What’s not so good- As mentioned above, IBM have given their devices ample room, but a negative result of this is that the exhibition stand lacks a certain sense of cohesion.
What’s good – We really like the slanted display stands against the back walls. They add some depth and dimension to Homco’s exhibition stand. We’re also big fans of the clear signage against the back wall.
What’s not so good – The use of floor space is very poor and not very exciting, as Homco opted to place everything against the back wall, leaving the vast majority of their floor space empty which makes their stand look uninviting. On the flip side the layout may enable passers-by to see what Homco is promoting more easily and thus attract a larger number of people to their stand.
What’s good – Victaulic used a varied range of interesting and creative display methods and utilised the small space they had brilliantly. We especially like the display stand on the far right. There is a robustness to the look of their exhibition stand that is very appealing.
What’s not so good – The only major fault we can see is the lack of the company name and slogan in large lettering. It would have fit perfectly above the pipe and three lights in the back centre of the booth. The use of the large logo would have further worked to add a greater sense of cohesion to their booth.
What’s good – We like the use of deep red and black which helps guide the visitors eye. The hard division between the red and black colours also exudes ideas of robustness and quality.

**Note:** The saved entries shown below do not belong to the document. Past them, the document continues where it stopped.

(** A call other than a [mkdir] reaches the path it is given, and no other. *)
Lemma reaches_touched i p :
  (forall d, i <> IUnit (Mkdir d) None) -> touched i <> Some p -> reaches i p = false.
Proof.
  destruct i as [[] []| | | | |? ? ? []]; simpl; intros M H; try reflexivity;
    try (apply String.eqb_neq; congruence).
  exfalso. eapply M. reflexivity.
Qed.

Lemma touched_reaches i p : touched i = Some p -> reaches i p = true.
Proof.
  destruct i as [[] []| | | | |? ? ? []]; simpl; intros H; try discriminate;
    injection H as ->; rewrite String.eqb_refl; reflexivity.
Qed.

Lemma fs_after_app tr1 tr2 fs : fs_after fs (tr1 ++ tr2) = fs_after (fs_after fs tr1) tr2.
Proof.
  revert fs. induction tr1 as [|i tr1 IH]; intros fs; simpl; [reflexivity|apply IH].
Qed.

(** A trace whose only effects are created directories. *)
Lemma fs_after_only_directories tr fs p :
  (forall i, In i tr -> touched i = None \/ exists d, i = IUnit (Mkdir d) None) ->
  fs_after fs tr p = fs p \/ fs_after fs tr p = Some Dir.
Proof.
  revert fs. induction tr as [|i tr IH]; intros fs H; simpl; [now left|].
  destruct (IH (effect i fs)) as [E|E]; [intros j Hj; apply H; now right| |now right].
  rewrite E. destruct (H i (or_introl eq_refl)) as [N|(d & ->)].
  - left. apply effect_untouched. now apply reaches_none.
  - simpl. unfold mkdir. destruct ((p =? d)%string || above p d); auto.
Qed.

Lemma append_inj_l (a b c : string) : (a ++ b = a ++ c)%string -> b = c.
Proof.
  induction a as [|x a IH]; simpl; intros H; [exact H|].
  injection H as H. now apply IH.
Qed.

Lemma append_length (a b : string) :
  String.length (a ++ b) = String.length a + String.length b.
Proof. induction a as [|x a IH]; simpl; [reflexivity|now rewrite IH]. Qed.

Lemma append_neq_self (a : string) (x : ascii) (b : string) :
  (a ++ String x b)%string <> a.
Proof.
  intros H. apply (f_equal String.length) in H.
  rewrite append_length in H. simpl in H. lia.
Qed.

Lemma aborted_run_only_directories self e x i :
  In i (aborted_run self e x) ->
  touched i = None \/ exists d, i = IUnit (Mkdir d) None.
Proof.
  unfold aborted_run, scaffold_calls. intros H.
  apply in_app_or in H. destruct H as [H|H].
  - apply in_map_iff in H. destruct H as (d & <- & _). right. eauto.
  - simpl in H. left. intuition (subst; reflexivity).
Qed.

Lemma string_app_assoc (a b c : string) : ((a ++ b) ++ c = a ++ b ++ c)%string.
Proof. induction a as [|x a IH]; simpl; [reflexivity|now rewrite IH]. Qed.

Lemma prefix_app_same a x y : prefix (a ++ x) (a ++ y) = prefix x y.
Proof.
  induction a as [|c a IH]; simpl; [reflexivity|].
  destruct (ascii_dec c c) as [_|N]; [exact IH|contradiction].
Qed.

Lemma prefix_longer a c x : prefix (a ++ String c x) a = false.
Proof.
  induction a as [|d a IH]; simpl; [reflexivity|].
  destruct (ascii_dec d d) as [_|N]; [exact IH|contradiction].
Qed.

(** A path of the form [a ++ x] is above neither [a] nor [a ++ y], when
    [x ++ "/"] is no prefix of [y]. *)
Lemma not_above_root a c x : above (a ++ String c x) a = false.
Proof.
  unfold above. rewrite string_app_assoc. simpl.
  rewrite prefix_longer. apply andb_false_r.
Qed.

Lemma not_above_sibling a x y :
  prefix (x ++ "/") y = false -> above (a ++ x) (a ++ y) = false.
Proof.
  intros H. unfold above. rewrite string_app_assoc, prefix_app_same, H.
  apply andb_false_r.
Qed.

Lemma aborted_run_leaves_manifest self e x i :
  In i (aborted_run self e x) ->
  reaches i (output_dir self ++ "/metadata.json")%string = false.
Proof.
  unfold aborted_run, scaffold_calls, directories. intros H.
  apply in_app_or in H. destruct H as [H|H].
  - apply in_map_iff in H. destruct H as (d & <- & H). simpl.
    apply orb_false_intro.
    + apply String.eqb_neq. intros E. simpl in H.
      destruct H as [H|[H|[H|[H|[H|[H|[H|[]]]]]]]]; subst d;
        try (apply append_inj_l in E; discriminate).
      revert E. apply append_neq_self.
    + simpl in H.
      destruct H as [H|[H|[H|[H|[H|[H|[H|[]]]]]]]]; subst d;
        first [apply not_above_root | apply not_above_sibling; reflexivity].
  - simpl in H. intuition (subst; reflexivity).
Qed.

Lemma aborted_run_stages self e x i :
  In i (aborted_run self e x) -> stage i <= 5 \/ stage i = 18.
Proof.
  unfold aborted_run. intros H.
  apply in_app_or in H. destruct H as [H|H].
  - apply In_scaffold_calls in H. lia.
  - simpl in H. intuition (subst; simpl; lia).
Qed.

(** C9.  When the navigation call raises (an unreachable host, the 60 s
    timeout), the run made exactly the scaffold calls, the browser launch and
    the failed navigation before it left the Playwright context: no call of
    discovery, download, HTML snapshot, screenshot or manifest follows; the
    run created directories and no file, so the scaffold holds nothing and
    the manifest path is left as it was; and the handler printed the error
    followed by the traceback. *)
Theorem navigation_failure_aborts_run py w u out fuel e :
  In (IUnit (Goto u "networkidle" 60000) (Some e))
     (trace (snd (run_clone py w u out fuel))) ->
  is_Exception e = true ->
  (exists x, trace (snd (run_clone py w u out fuel))
             = aborted_run (fst (init py u out)) e x) /\
  (forall i, In i (trace (snd (run_clone py w u out fuel))) ->
             stage i <= 5 \/ stage i = 18) /\
  (forall fs p,
     fs_after fs (trace (snd (run_clone py w u out fuel))) p = fs p \/
     fs_after fs (trace (snd (run_clone py w u out fuel))) p = Some Dir) /\
  (forall fs,
     fs_after fs (trace (snd (run_clone py w u out fuel))) (out ++ "/metadata.json")%string
     = fs (out ++ "/metadata.json")%string) /\
  (exists earlier,
     console (snd (run_clone py w u out fuel))
     = earlier ++ [Line ("❌ Error during cloning: " ++ exn_str e)%string; Traceback e]).
Proof.
  intros Hin Hexc. unfold run_clone in *.
  destruct (clone py w (fst (init py u out)) fuel (snd (init py u out)))
    as [r final] eqn:Hrun.
  simpl in Hin |- *.
  destruct (clone_navigation_failure py w (fst (init py u out)) fuel
              (snd (init py u out)) r final e eq_refl Hrun Hin Hexc)
    as (x & T & C & _).
  rewrite T. repeat split.
  - eauto.
  - apply aborted_run_stages.
  - intros fs p. apply fs_after_only_directories.
    intros i. apply aborted_run_only_directories.
  - intros fs. apply fs_after_untouched.
    intros i. apply (aborted_run_leaves_manifest (fst (init py u out))).
  - exact C.
Qed.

What’s not so good – Generally poor and unimaginative use of the exhibition space. The red and black stand could have been positioned as islands as opposed to just flat against the back wall, thus helping to immerse and involve the visitors in the content instead of making them feel they are reading some kind of 3D book.
What’s good – We love how interestingly unconventional this exhibition stand is for the 90s, and thus how ahead of its time it was in its design. We especially like the curved element which gives the whole stand real presence and stature and shows off the Anvil logo spectacularly.
What’s not so good – More could have possibly been made of the floor space closest to the front of the stand and there was a great opportunity to add more to the lower half of the curved element. However, this may have detracted from the stand as opposed to improved it, as part of its attractiveness and boldness seems to be from the lack of, arguably, unnecessary elements on the curved element.
A rapid advancement in manufacturing techniques along with the real increase in the speed of the technical revolution meant that exhibition stands from the period 2000 right to the present day are more ingenious, creative and awe inspiring than any time before. Materials can be bent and moulded in ways that were previously unimaginable. And thanks largely to Moore’s Law, technology gets smaller and more powerful at an exponential, not gradual rate, leading to things like razor thin interactive screens and pressure sensitive lighting in exhibition stands. Thus, as was mentioned in the start of this article, exhibition stands have shifted from being static card, paper and steel based rooms to becoming multi-sensory immersive experiences, breaking free from the prison of stale squares and rectangles.
See below for just a few of the many examples:
What’s good – Audi’s 2012 Moscow exhibition design is a remarkable feat of architectural brilliance. Just look at it. It manages to be interesting to look at it, whilst still maintaining an unmistakable minimalism. Featuring lines and shapes that would have been neigh impossible to create at a reasonable cost with pre 2000 technology and manufacturing techniques. Check out more pictures here, we know you want to …don’t worry, we’ll be right here when you get back.
What’s not so good – It can be argued that some may find the design to be somewhat arrogant and overpowering thus being repelled from stepping inside. But then again, it is housing some of the finest cars Audi has to offer.
What’s good – Qualcomm’s 2013 CES exhibition stand is a truly immerse experience, hosting thirty demonstrations, fourteen meetings rooms and even a press area. And yes, the booth is over two stories. These multi-purpose exhibition areas are becoming incredibly popular, for the brands that can afford them. They are a smart move, as they encourage attendees to spend longer in the brands booth, thus increasing the chances of deeper brand engagement. This experiential approach is a stark contrast to the information and transaction based stands of the pre 2000 era.
With regards to their booth, we especially like the use of colour and the inventive use of shape. To us, circular booths often appear more welcoming and inclusive than square/rectangular booths. But as always, what’s on the inside of the booth is just important as how it’s structured.
What’s not so good – Potential for sensory overload? As with most things, if you push it too far you may get an undesired effect. Some attendees may be so overwhelmed by seeing the domineering, colourful booth that they pass up on it all together.
So there you have it folks, a full breakdown of the evolution of exhibition stands from the 60’s to the present day, with our own thoughts thrown in for extra measure. I hope you enjoyed our trip down exhibition memory lane.